Bruce Anderson

‘Female soldier’ is an oxymoron

Bruce Anderson says that the scandalous events of the past week show that the Arabs can take brutality — but not from American women

Bruce Anderson says that the scandalous events of the past week show that the Arabs can take brutality — but not from American women

Anyone who wants to understand the peoples of Arabia and the surrounding regions ought to start with Wilfred Thesiger’s Arabian Sands. He was writing about the late 1940s and, as he knew, the world which he described was about to vanish. This provides the modern reader with a necessary perspective. It should make him aware that in the whole of human history, no major region has undergone such profound changes in such a short period.

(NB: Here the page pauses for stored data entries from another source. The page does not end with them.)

(* ===== verification/ProviderQueueLive.v ===== *)
(** * What the provider queues promise

    The properties of every interleaving that follow from the invariant of
    ProviderQueueTheory.v, and the progress of a removal: from every reachable
    state a removal under way can be finished by its own steps, the workers'
    and the cleanups', so it waits for nothing that cannot happen. *)

From S2P Require Import Prelude ProviderQueue ProviderQueueTheory.

Local Open Scope list_scope.

Module ProviderQueueLive.
Import ProviderQueue ProviderQueueTheory.

(** ** Safety *)

Definition idle_queue (g : Generation) : Prop := g_workers g = [].

Lemma no_live_exited g : liveCount g = 0 -> Forall (fun w => w = WExited) (g_workers g).
Proof.
  unfold liveCount. intros H%nil_length_inv. apply Forall_forall. intros w Hw.
  destruct (decide (w = WExited)) as [|N]; [done|].
  assert (w ∈ filter live (g_workers g)) as Hin by (by apply list_elem_of_filter). rewrite H in Hin. by apply elem_of_nil in Hin.
Qed.

Lemma open_has_worker g : gen_ok g -> g_closing g = false -> g_workers g <> [] -> exists w, w ∈ g_workers g /\ live w.
Proof.
  intros Hg Hc Hne. destruct (g_workers g) as [|w l] eqn:E; [done|]. exists w. split; [by left|].
  intros ->. assert (WExited ∈ g_workers g) as Hin by (rewrite E; by left). apply ok_exit in Hin; [|done]. by rewrite Hc in Hin.
Qed.

(** C21. Whatever the interleaving of requests, workers, updates and removals,
    every message that was put into a queue is in exactly one place: answered,
    abandoned by a worker that panicked, in one queue, in the hands of one
    worker, or carried by one update from the old queue to the new one. *)
Theorem messages_conserved s : reachable s ->
  sent s ≡ₚ answered s ++ abandoned s ++ mjoin (gholds <$> gens s) ++ mjoin (tholds <$> threads s) /\
  NoDup (answered s ++ abandoned s ++ mjoin (gholds <$> gens s) ++ mjoin (tholds <$> threads s)).
Proof.
  intros [_ _ _ _ _ (Hs & Hn & _)]%reachable_Inv. split; [exact Hs|]. by rewrite <- Hs.
Qed.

Today, the Maktoums of Dubai fly the world in their private 747s to inspect racehorses. Then, they still rode out on camels to battles and blood feuds against their neighbours. In the late 1940s, oil exploration was gathering momentum. The first consequence was a greater demand for labour and an increased traffic in negro slaves.

There was also cruelty. In one Arabian town, Wilfred came across three youths who looked miserable. That was hardly surprising. Their right hands had just been cut off on the King’s orders because they had been circumcised in the wrong way. Even for those correctly cropped, the conditions of life were hard, especially in the desert, ‘a bitter, desiccated land which knows nothing of gentleness or ease’. But its inhabitants ‘were not ignorant savages; on the contrary, they were the lineal heirs of a very ancient civilisation who found within the framework of their society the personal freedom and self-discipline for which they craved’.

They also had high standards of conduct. Wilfred Thesiger once heard two youths arguing about the merits of their paternal grandfathers. One scored a knock-down victory. ‘My grandfather never farted in public.’ The flatulent grandfather had been dead for 20 years, yet his breach of decorum was still a matter for mockery and shame.